EXERCISE REQUIREMENTS: Could you reproduce the line where "Lemma sc_pack_spec s0" occurs and all lines after it in the listing below, through the final one, without changing anything?

SOURCE DATA:
Definition sc_mulsub (a b c : bytes) : bytes :=
  sc_load12 a (fun a0 a1 a2 a3 a4 a5 a6 a7 a8 a9 a10 a11 =>
  sc_load12 b (fun b0 b1 b2 b3 b4 b5 b6 b7 b8 b9 b10 b11 =>
  sc_load12 c (fun c0 c1 c2 c3 c4 c5 c6 c7 c8 c9 c10 c11 =>
  sc_products a0 a1 a2 a3 a4 a5 a6 a7 a8 a9 a10 a11
    b0 b1 b2 b3 b4 b5 b6 b7 b8 b9 b10 b11
    c0 c1 c2 c3 c4 c5 c6 c7 c8 c9 c10 c11 (fun s0 s1 s2 s3 s4 s5 s6 s7 s8 s9 s10 s11 s12 s13 s14 s15 s16 s17 s18 s19 s20 s21 s22 =>
  sc_round23 s0 s1 s2 s3 s4 s5 s6 s7 s8 s9 s10 s11 s12 s13 s14 s15 s16 s17 s18 s19 s20 s21 s22
    (fun s0 s1 s2 s3 s4 s5 s6 s7 s8 s9 s10 s11 s12 s13 s14 s15 s16 s17 s18 s19 s20 s21 s22 s23 =>
  sc_fold_high s6 s7 s8 s9 s10 s11 s12 s13 s14 s15 s16 s17 s18 s19 s20 s21 s22 s23 (fun s6 s7 s8 s9 s10 s11 s12 s13 s14 s15 s16 s17 =>
  sc_fold_low s0 s1 s2 s3 s4 s5 s6 s7 s8 s9 s10 s11 s12 s13 s14 s15 s16 s17 sc_finish)))))).

(** Assumes that [a] is not the least [int64_t]. *)
Definition signum (a : Z) : Z := i64 (a ≫ 63 - i64 (- a) ≫ 63).

Definition sc_check (s : bytes) : Z :=
  int64 s0 := load_4 s 0; int64 s1 := load_4 s 4; int64 s2 := load_4 s 8; int64 s3 := load_4 s 12;
  int64 s4 := load_4 s 16; int64 s5 := load_4 s 20; int64 s6 := load_4 s 24; int64 s7 := load_4 s 28;
  i32 (i64 (signum (1559614444 - s0) + signum (1477600026 - s1) ≪ 1 + signum (2734136534 - s2) ≪ 2 +
    signum (350157278 - s3) ≪ 3 + signum (- s4) ≪ 4 + signum (- s5) ≪ 5 + signum (- s6) ≪ 6 +
    signum (268435456 - s7) ≪ 7) ≫ 8).

Definition sc_isnonzero (s : bytes) : Z := or_nonzero s.

(** ** Limbs *)

Definition order_l : Z := 2 ^ 252 + 27742317777372353535851937790883648493.

Definition small (B x : Z) : Prop := Z.abs x <= B.

(** The value of limbs of 21 bits. *)
Abbreviation limbs_value := (le_val (2 ^ 21)).

Ltac small_limbs H := unfold small in H; repeat (apply Forall_cons in H as [? H]); clear H.
Ltac small_close :=
  unfold small; repeat (apply Forall_cons; split; [eapply widen; [eassumption|reflexivity]|]); apply Forall_nil_2.

Ltac floor_step :=
  lazymatch goal with
  | Hl : Z.abs ?lo <= ?L |- ?Q (match floor64 ?k ?lo ?hi with (a, b) => @?f a b end) =>
    let p := bound hi in
    lazymatch type of p with
    | _ <= ?B =>
      let B' := eval vm_compute in B in
      refine (floor64_step Q k lo hi f L B' ltac:(apply Z.leb_le; reflexivity) Hl p eq_refl eq_refl _)
    end;
    let c := fresh "c" in let x := fresh "x" in let y := fresh "y" in let C := fresh "C" in
    intros c x y ? ? ? C; norm_bound C; cbv beta; clear Hl
  end.

Ltac carry21_step :=
  lazymatch goal with
  | Hl : Z.abs ?lo <= ?L |- ?Q (match carry64 ?k ?lo ?hi with (a, b) => @?f a b end) =>
    let p := bound hi in
    lazymatch type of p with
    | _ <= ?B =>
      let B' := eval vm_compute in B in
      refine (carry64_step Q k lo hi f L B' _ Hl p eq_refl eq_refl _)
    end; [split; reflexivity|];
    let c := fresh "c" in let x := fresh "x" in let y := fresh "y" in
    let B := fresh "B" in let C := fresh "C" in
    intros c x y ? ? B C _; norm_bound B; norm_bound C; cbv beta; clear Hl
  end.

Lemma sc_round_step {A} (Q : A -> Prop) s0 s1 s2 s3 s4 s5 s6 s7 s8 s9 s10 s11 (k : Z -> Z -> Z -> Z -> Z -> Z -> Z -> Z -> Z -> Z -> Z -> Z -> Z -> A) :
  Forall (small (2 ^ 57)) [s0; s1; s2; s3; s4; s5; s6; s7; s8; s9; s10; s11] ->
  (forall t0 t1 t2 t3 t4 t5 t6 t7 t8 t9 t10 t11 t12,
     Forall (small (2 ^ 37)) [t0; t1; t2; t3; t4; t5; t6; t7; t8; t9; t10] -> small (2 ^ 20) t11 -> small (2 ^ 37) t12 ->
     limbs_value [t0; t1; t2; t3; t4; t5; t6; t7; t8; t9; t10; t11; t12] = limbs_value [s0; s1; s2; s3; s4; s5; s6; s7; s8; s9; s10; s11] ->
     Q (k t0 t1 t2 t3 t4 t5 t6 t7 t8 t9 t10 t11 t12)) ->
  Q (sc_round s0 s1 s2 s3 s4 s5 s6 s7 s8 s9 s10 s11 k).
Proof.
  intros Hs Hk. small_limbs Hs. unfold sc_round. repeat carry21_step. apply Hk; clear Hk.
  - small_close.
  - eapply widen; [eassumption|reflexivity].
  - eapply widen; [eassumption|reflexivity].
  - cbn [le_val]. subst. ring.
Qed.

Lemma sc_fold12_step {A} (Q : A -> Prop) s0 s1 s2 s3 s4 s5 s12 (k : Z -> Z -> Z -> Z -> Z -> Z -> A) :
  Forall (small (2 ^ 37)) [s0; s1; s2; s3; s4; s5] -> small (2 ^ 37) s12 ->
  (forall t0 t1 t2 t3 t4 t5,
     Forall (small (2 ^ 58)) [t0; t1; t2; t3; t4; t5] -> limbs_value [t0; t1; t2; t3; t4; t5] = limbs_value [s0; s1; s2; s3; s4; s5] + s12 * (2 ^ 252 - order_l) ->
     Q (k t0 t1 t2 t3 t4 t5)) ->
  Q (sc_fold12 s0 s1 s2 s3 s4 s5 s12 k).
Proof.
  intros Hs H12 Hk. small_limbs Hs. unfold small in H12. unfold sc_fold12. repeat c_step. apply Hk; clear Hk.
  - small_close.
  - cbn [le_val]. subst. unfold order_l. ring.
Qed.

Lemma sc_floor12_step {A} (Q : A -> Prop) s0 s1 s2 s3 s4 s5 s6 s7 s8 s9 s10 s11 (k : Z -> Z -> Z -> Z -> Z -> Z -> Z -> Z -> Z -> Z -> Z -> Z -> Z -> A) :
  Forall (small (2 ^ 58)) [s0; s1; s2; s3; s4; s5; s6; s7; s8; s9; s10] -> small (2 ^ 20) s11 ->
  (forall t0 t1 t2 t3 t4 t5 t6 t7 t8 t9 t10 t11 t12,
     Forall (is_digit (2 ^ 21)) [t0; t1; t2; t3; t4; t5; t6; t7; t8; t9; t10; t11] -> small (2 ^ 17) t12 ->
     limbs_value [t0; t1; t2; t3; t4; t5; t6; t7; t8; t9; t10; t11; t12] = limbs_value [s0; s1; s2; s3; s4; s5; s6; s7; s8; s9; s10; s11] ->
     Q (k t0 t1 t2 t3 t4 t5 t6 t7 t8 t9 t10 t11 t12)) ->
  Q (sc_floor12 s0 s1 s2 s3 s4 s5 s6 s7 s8 s9 s10 s11 k).
Proof.
  intros Hs H11 Hk. small_limbs Hs. unfold small in H11. unfold sc_floor12. repeat floor_step. apply Hk; clear Hk.
  - repeat (apply Forall_cons; split; [assumption|]). apply Forall_nil_2.
  - eapply widen; [eassumption|reflexivity].
  - cbn [le_val]. subst. ring.
Qed.

Lemma sc_floor11_step {A} (Q : A -> Prop) s0 s1 s2 s3 s4 s5 s6 s7 s8 s9 s10 s11 (k : Z -> Z -> Z -> Z -> Z -> Z -> Z -> Z -> Z -> Z -> Z -> Z -> A) :
  Forall (small (2 ^ 58)) [s0; s1; s2; s3; s4; s5; s6; s7; s8; s9; s10; s11] ->
  (forall t0 t1 t2 t3 t4 t5 t6 t7 t8 t9 t10 t11,
     Forall (is_digit (2 ^ 21)) [t0; t1; t2; t3; t4; t5; t6; t7; t8; t9; t10] -> limbs_value [t0; t1; t2; t3; t4; t5; t6; t7; t8; t9; t10; t11] = limbs_value [s0; s1; s2; s3; s4; s5; s6; s7; s8; s9; s10; s11] ->
     Q (k t0 t1 t2 t3 t4 t5 t6 t7 t8 t9 t10 t11)) ->
  Q (sc_floor11 s0 s1 s2 s3 s4 s5 s6 s7 s8 s9 s10 s11 k).
Proof.
  intros Hs Hk. small_limbs Hs. unfold sc_floor11. repeat floor_step. apply Hk; clear Hk.
  - repeat (apply Forall_cons; split; [assumption|]). apply Forall_nil_2.
  - cbn [le_val]. subst. ring.
Qed.

Lemma sc_fold_high_step {A} (Q : A -> Prop) s6 s7 s8 s9 s10 s11 s12 s13 s14 s15 s16 s17 s18 s19 s20 s21 s22 s23 (k : Z -> Z -> Z -> Z -> Z -> Z -> Z -> Z -> Z -> Z -> Z -> Z -> A) :
  Forall (small (2 ^ 30)) [s6; s7; s8; s9; s10; s11; s12; s13; s14; s15; s16; s17; s18; s19; s20; s21; s22; s23] ->
  (forall t6 t7 t8 t9 t10 t11 t12 t13 t14 t15 t16 t17,
     Forall (small (2 ^ 34)) [t6; t7; t8; t9; t10; t11; t12; t13; t14; t15; t16; t17] ->
     limbs_value [t6; t7; t8; t9; t10; t11; t12; t13; t14; t15; t16; t17] =
       limbs_value [s6; s7; s8; s9; s10; s11; s12; s13; s14; s15; s16; s17; s18; s19; s20; s21; s22; s23] -
       order_l * limbs_value [s18; s19; s20; s21; s22; s23] ->
     Q (k t6 t7 t8 t9 t10 t11 t12 t13 t14 t15 t16 t17)) ->
  Q (sc_fold_high s6 s7 s8 s9 s10 s11 s12 s13 s14 s15 s16 s17 s18 s19 s20 s21 s22 s23 k).
Proof.
  intros Hs Hk. small_limbs Hs. unfold sc_fold_high. repeat c_step. repeat carry21_step. apply Hk; clear Hk.
  - small_close.
  - cbn [le_val]. subst. unfold order_l. ring.
Qed.

Lemma sc_fold_low_step {A} (Q : A -> Prop) s0 s1 s2 s3 s4 s5 s6 s7 s8 s9 s10 s11 s12 s13 s14 s15 s16 s17 (k : Z -> Z -> Z -> Z -> Z -> Z -> Z -> Z -> Z -> Z -> Z -> Z -> A) :
  Forall (small (2 ^ 34)) [s0; s1; s2; s3; s4; s5; s6; s7; s8; s9; s10; s11; s12; s13; s14; s15; s16; s17] ->
  (forall t0 t1 t2 t3 t4 t5 t6 t7 t8 t9 t10 t11,
     Forall (small (2 ^ 57)) [t0; t1; t2; t3; t4; t5; t6; t7; t8; t9; t10; t11] ->
     limbs_value [t0; t1; t2; t3; t4; t5; t6; t7; t8; t9; t10; t11] =
       limbs_value [s0; s1; s2; s3; s4; s5; s6; s7; s8; s9; s10; s11; s12; s13; s14; s15; s16; s17] -
       order_l * limbs_value [s12; s13; s14; s15; s16; s17] ->
     Q (k t0 t1 t2 t3 t4 t5 t6 t7 t8 t9 t10 t11)) ->
  Q (sc_fold_low s0 s1 s2 s3 s4 s5 s6 s7 s8 s9 s10 s11 s12 s13 s14 s15 s16 s17 k).
Proof.
  intros Hs Hk. small_limbs Hs. unfold sc_fold_low. repeat c_step. apply Hk; clear Hk.
  - small_close.
  - cbn [le_val]. subst. unfold order_l. ring.
Qed.

Lemma sc_round23_step {A} (Q : A -> Prop) s0 s1 s2 s3 s4 s5 s6 s7 s8 s9 s10 s11 s12 s13 s14 s15 s16 s17 s18 s19 s20 s21 s22 (k : Z -> Z -> Z -> Z -> Z -> Z -> Z -> Z -> Z -> Z -> Z -> Z -> Z -> Z -> Z -> Z -> Z -> Z -> Z -> Z -> Z -> Z -> Z -> Z -> A) :
  Forall (small (2 ^ 50)) [s0; s1; s2; s3; s4; s5; s6; s7; s8; s9; s10; s11; s12; s13; s14; s15; s16; s17; s18; s19; s20; s21; s22] ->
  (forall t0 t1 t2 t3 t4 t5 t6 t7 t8 t9 t10 t11 t12 t13 t14 t15 t16 t17 t18 t19 t20 t21 t22 t23,
     Forall (small (2 ^ 30)) [t0; t1; t2; t3; t4; t5; t6; t7; t8; t9; t10; t11; t12; t13; t14; t15; t16; t17; t18; t19; t20; t21; t22; t23] ->
     limbs_value [t0; t1; t2; t3; t4; t5; t6; t7; t8; t9; t10; t11; t12; t13; t14; t15; t16; t17; t18; t19; t20; t21; t22; t23] =
       limbs_value [s0; s1; s2; s3; s4; s5; s6; s7; s8; s9; s10; s11; s12; s13; s14; s15; s16; s17; s18; s19; s20; s21; s22] ->
     Q (k t0 t1 t2 t3 t4 t5 t6 t7 t8 t9 t10 t11 t12 t13 t14 t15 t16 t17 t18 t19 t20 t21 t22 t23)) ->
  Q (sc_round23 s0 s1 s2 s3 s4 s5 s6 s7 s8 s9 s10 s11 s12 s13 s14 s15 s16 s17 s18 s19 s20 s21 s22 k).
Proof.
  intros Hs Hk. small_limbs Hs. unfold sc_round23. repeat carry21_step. apply Hk; clear Hk.
  - small_close.
  - cbn [le_val]. subst. ring.
Qed.

(** ** Bytes *)

Lemma sc_pack_spec s0 s1 s2 s3 s4 s5 s6 s7 s8 s9 s10 s11 :
  Forall (is_digit (2 ^ 21)) [s0; s1; s2; s3; s4; s5; s6; s7; s8; s9; s10] -> 0 <= s11 < 2 ^ 25 ->
  sc_pack s0 s1 s2 s3 s4 s5 s6 s7 s8 s9 s10 s11 = le_digits 256 32 (limbs_value [s0; s1; s2; s3; s4; s5; s6; s7; s8; s9; s10; s11]).
Proof.
  intros Hs H11. unfold is_digit in Hs. repeat (apply Forall_cons in Hs as [? Hs]). clear Hs. apply le_digits_of; [done| |].
  { unfold sc_pack. repeat (apply Forall_cons; split; [apply u8_range|]). constructor. }
  unfold sc_pack. rewrite !(byte_join _ _ _ _ i64) by (apply u8_i64 || lia). rewrite !byte_of by lia.
  norm_exponents. rewrite !Z.div_1_r. rewrite (div_zero s7 21), (div_zero s11 25) by lia.
  cbn [le_val]. ring.
Qed.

RESULT OF THIS EXERCISE:
Lemma sc_pack_spec s0 s1 s2 s3 s4 s5 s6 s7 s8 s9 s10 s11 :
  Forall (is_digit (2 ^ 21)) [s0; s1; s2; s3; s4; s5; s6; s7; s8; s9; s10] -> 0 <= s11 < 2 ^ 25 ->
  sc_pack s0 s1 s2 s3 s4 s5 s6 s7 s8 s9 s10 s11 = le_digits 256 32 (limbs_value [s0; s1; s2; s3; s4; s5; s6; s7; s8; s9; s10; s11]).
Proof.
  intros Hs H11. unfold is_digit in Hs. repeat (apply Forall_cons in Hs as [? Hs]). clear Hs. apply le_digits_of; [done| |].
  { unfold sc_pack. repeat (apply Forall_cons; split; [apply u8_range|]). constructor. }
  unfold sc_pack. rewrite !(byte_join _ _ _ _ i64) by (apply u8_i64 || lia). rewrite !byte_of by lia.
  norm_exponents. rewrite !Z.div_1_r. rewrite (div_zero s7 21), (div_zero s11 25) by lia.
  cbn [le_val]. ring.
Qed.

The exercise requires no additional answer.